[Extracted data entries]
==*==

(** X11.  [GetUser] (lines 103-142) only reads.  Whatever the request, the
    database is left as it was and the clock is not read; no statement
    is sent for an empty id, and for any other id the one SELECT by id
    and nothing else.  The log grows, by one "Database error: " line,
    exactly when the answer is 500. *)
Theorem GetUser_only_reads {DB : Type} `{Store DB}
    (env : World DB) (r : Request) :
  let out := serve GetUser env r in
  let id := Values_Get (Query r) "id" in
  Db out.2 = Db env /\ Ticks out.2 = Ticks env /\
  ((id = ""%string /\ Sent out.2 = Sent env) \/
   (id <> ""%string /\ Sent out.2 = Sent env ++ [SelectUserByID id])) /\
  ((StatusCode out.1 <> StatusInternalServerError /\ Log out.2 = Log env) \/
   (StatusCode out.1 = StatusInternalServerError /\
    exists text : string,
      Log out.2 = Log env ++ [String.append "Database error: " text])).
Proof.
  cbv zeta. GetUser_cases env r; cbn [fst snd StatusCode Log Db Ticks Sent].
  - repeat split; [left; auto | left; split; [discriminate | reflexivity]].
  - repeat split; [right; auto | left; split; [discriminate | reflexivity]].
  - repeat split; [right; auto | left; split; [discriminate | reflexivity]].
  - repeat split; [right; auto |]. right. split; [reflexivity | eauto].
Qed.

(** X12.  [GetUser] reads the request through [Query().Get("id")] only (line
    104): of several [id] values the first one counts, and neither the
    other query parameters nor the body change the outcome. *)
Theorem GetUser_reads_first_id_only {DB : Type} `{Store DB}
    (env : World DB) (b b' : Decoded) (q : gmap string (list string))
    (v : string) (rest : list string) :
  q !! "id"%string = Some (v :: rest) ->
  serve GetUser env (mkRequest b q) =
  serve GetUser env (mkRequest b' {[ "id"%string := [v] ]}).
Proof.
  intros Hq. unfold serve, GetUser. cbn [Query]. cbv zeta.
  assert (E1 : Values_Get q "id" = v) by (unfold Values_Get; rewrite Hq; reflexivity).
  assert (E2 : Values_Get ({[ "id"%string := [v] ]} : gmap string (list string)) "id" = v).
  { unfold Values_Get. rewrite lookup_singleton_eq. reflexivity. }
  rewrite E1, E2. reflexivity.
Qed.

(** [?id=1&id=7&verbose=yes] with a body is looked up as [?id=1]. *)
Lemma GetUser_reads_first_id_only_witness :
  serve GetUser (examples.world_of examples.with_xy)
    (mkRequest (Filled examples.ann)
       (<[ "id"%string := ["1"; "7"]%string ]>
          {[ "verbose"%string := ["yes"%string] ]})) =
  serve GetUser (examples.world_of examples.with_xy) (examples.lookup "1").
Proof.
  apply (GetUser_reads_first_id_only _ _ SyntaxError _ "1" ["7"%string]).
  apply lookup_insert_eq.
Defined.

(** Registration, then lookup, on the in-memory table: the lookup of
    id 1 repeats what the 201 response said about id, email, name and
    age. *)
Lemma lookup_after_registration_witness :
  field (serve GetUser
           (serve CreateUser examples.fresh (mkRequest (Filled examples.ann) ∅)).2
           (examples.lookup "1")).1 "email" =
  field (serve CreateUser examples.fresh (mkRequest (Filled examples.ann) ∅)).1
        "email" /\
  field (serve GetUser
           (serve CreateUser examples.fresh (mkRequest (Filled examples.ann) ∅)).2
           (examples.lookup "1")).1 "created_at" =
  Some (Str (time.Format_RFC3339 (examples.clock 0))).
Proof.
  destruct (lookup_after_registration examples.fresh examples.ann ∅
              (memstore.mkTable
                 [memstore.mkRow 1 "a@b.com" "hashed_password123" "Ann" 30
                    (examples.clock 0)] 2 None false)
              1 (examples.lookup "1"))
    as (_ & _ & _ & Hemail & _ & _ & _ & Hat);
    [reflexivity | reflexivity | reflexivity | vm_compute; discriminate
    | reflexivity |].
  exact (conj Hemail Hat).
Defined.

(** Seven ASCII bytes are turned away by the length check. *)
Lemma password_check_counts_bytes_witness :
  invalid_input "Password must be at least 8 characters"
    (serve CreateUser examples.fresh
       (examples.register "a@b.com" "1234567" "Ann" 30)).1 /\
  utf8.RuneCountInString "1234567" < 8.
Proof.
  destruct (password_check_counts_bytes examples.fresh
              (mkCreateRequest "a@b.com" "1234567" "Ann" 30) ∅ eq_refl)
    as [Hiff Hshort].
  assert (Hlen : len "1234567" < 8) by (vm_compute; reflexivity).
  exact (conj (proj2 Hiff Hlen) (Hshort Hlen)).
Defined.
Record simple_command_t := SimpleCommand {
  verb : option word_t;
  params : option word_t;
  in_ : option word_t;
  out : option word_t;
  err : option word_t;
  io_flags : Z
}.

Inductive operator_t :=
| OP_NONE
| OP_SEQUENTIAL
| OP_PARALLEL
| OP_CONDITIONAL_ZERO
| OP_CONDITIONAL_NZERO
| OP_PIPE
| OP_DUMMY.

Inductive command_t := Command {
  op : operator_t;
  cmd1 : option command_t;
  cmd2 : option command_t;
  scmd : option simple_command_t
}.

Definition operator_eqb (a b : operator_t) : bool :=
  match a, b with
  | OP_NONE, OP_NONE | OP_SEQUENTIAL, OP_SEQUENTIAL
  | OP_PARALLEL, OP_PARALLEL | OP_CONDITIONAL_ZERO, OP_CONDITIONAL_ZERO
  | OP_CONDITIONAL_NZERO, OP_CONDITIONAL_NZERO | OP_PIPE, OP_PIPE
  | OP_DUMMY, OP_DUMMY => true
  | _, _ => false
  end.

(** ** C constants and macros *)

Definition READ : Z := 0.
Definition WRITE : Z := 1.

Definition STDIN_FILENO : Z := 0.
Definition STDOUT_FILENO : Z := 1.
Definition STDERR_FILENO : Z := 2.

(** [<fcntl.h>], Linux values. *)
Definition O_RDONLY : Z := 0.
Definition O_WRONLY : Z := 1.
Definition O_CREAT : Z := 64.
Definition O_TRUNC : Z := 512.
Definition O_APPEND : Z := 1024.

(** [0644] *)
Definition MODE_0644 : Z := 420.

Definition SIGSEGV : Z := 11.
Definition SIGABRT : Z := 6.

(** How a process ends: [exit] (or the program image's own exit) with an
    8-bit code, or killed by a signal. *)
Inductive termination :=
| Exited (code : Z)
| Signaled (sig : Z).

(** The [int] that [waitpid] stores: exit code in bits 8..15, the
    terminating signal in bits 0..6. *)
Definition wstatus (t : termination) : Z :=
  match t with
  | Exited code => Z.shiftl (Z.land code 255) 8
  | Signaled sig => Z.land sig 127
  end.

(** [<sys/wait.h>] *)
Definition WTERMSIG (status : Z) : Z := Z.land status 127.
Definition WIFEXITED (status : Z) : bool := WTERMSIG status =? 0.
Definition WEXITSTATUS (status : Z) : Z := Z.shiftr (Z.land status 65280) 8.

(** Conversion of an [int] to [bool] ([_Bool]): what a function declared
    [bool] hands back to a caller that stores it in an [int]. *)
Definition to_bool (v : Z) : Z := if v =? 0 then 0 else 1.

(** ** Programs over library and system calls *)

(** The calls [cmd.c] makes, indexed by what they give back.  [GetWord]
    and [GetArgv] are the helpers of [utils.c]; [Uninitialized] reads an
    automatic variable that has no initialiser; [Stale] reads a string
    in a heap block that has been freed. *)
Inductive call : Type -> Type :=
| GetWord (w : option word_t) : call (option string)
| GetArgv (s : simple_command_t) : call (list string * Z)
| Uninitialized : call Z
| Stale (text : string) : call string
| Chdir (path : option string) : call Z
| Open (path : option string) (flags mode : Z) : call Z
| Close (fd : Z) : call Z
| Dup2 (oldfd newfd : Z) : call Z
| Setenv (name value : option string) (overwrite : Z) : call Z
| Pipe : call (Z * (Z * Z))
| Waitpid (pid status options : Z) : call (Z * Z).

(** A program returns, leaves through [exit], faults, or makes a call and
    goes on with its answer.  [Fork] goes on twice: with 0 in the child
    and with the child's pid in the parent.  [Execvp] goes on only when
    the image could not be replaced. *)
Inductive prog (A : Type) : Type :=
| Ret (a : A)
| Exit (status : Z)
| Fault (sig : Z)
| Call {R : Type} (c : call R) (k : R -> prog A)
| Fork (k : Z -> prog A)
| Execvp (file : string) (argv : list string) (k : Z -> prog A).

Arguments Ret {A} a.
Arguments Exit {A} status.
Arguments Fault {A} sig.
Arguments Call {A R} c k.
Arguments Fork {A} k.
Arguments Execvp {A} file argv k.

Fixpoint bind {A B : Type} (m : prog A) (f : A -> prog B) : prog B :=
  match m with
  | Ret a => f a
  | Exit status => Exit status
  | Fault sig => Fault sig
  | Call c k => Call c (fun r => bind (k r) f)
  | Fork k => Fork (fun r => bind (k r) f)
  | Execvp file argv k => Execvp file argv (fun r => bind (k r) f)
  end.

#[export] Instance prog_ret : MRet prog := @Ret.
#[export] Instance prog_bind : MBind prog := fun A B f m => bind m f.

Definition get_word (w : option word_t) : prog (option string) := Call (GetWord w) Ret.
Definition get_argv (s : simple_command_t) : prog (list string * Z) := Call (GetArgv s) Ret.
Definition uninitialized : prog Z := Call Uninitialized Ret.
Definition chdir (path : option string) : prog Z := Call (Chdir path) Ret.
Definition open (path : option string) (flags mode : Z) : prog Z := Call (Open path flags mode) Ret.
Definition close (fd : Z) : prog Z := Call (Close fd) Ret.
Definition dup2 (oldfd newfd : Z) : prog Z := Call (Dup2 oldfd newfd) Ret.
Definition setenv (name value : option string) (overwrite : Z) : prog Z :=
  Call (Setenv name value overwrite) Ret.
Definition pipe : prog (Z * (Z * Z)) := Call Pipe Ret.
Definition waitpid (pid status options : Z) : prog (Z * Z) := Call (Waitpid pid status options) Ret.
Definition fork : prog Z := Fork Ret.
Definition execvp (file : string) (argv : list string) : prog Z := Execvp file argv Ret.
Definition exit {A} (status : Z) : prog A := Exit status.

==*==

Repeat word for word every line from the start of the entries to the line holding "Db out.2 = Db", inclusive, and nothing else.

EXERCISE SOLUTION:
(** X11.  [GetUser] (lines 103-142) only reads.  Whatever the request, the
    database is left as it was and the clock is not read; no statement
    is sent for an empty id, and for any other id the one SELECT by id
    and nothing else.  The log grows, by one "Database error: " line,
    exactly when the answer is 500. *)
Theorem GetUser_only_reads {DB : Type} `{Store DB}
    (env : World DB) (r : Request) :
  let out := serve GetUser env r in
  let id := Values_Get (Query r) "id" in
  Db out.2 = Db env /\ Ticks out.2 = Ticks env /\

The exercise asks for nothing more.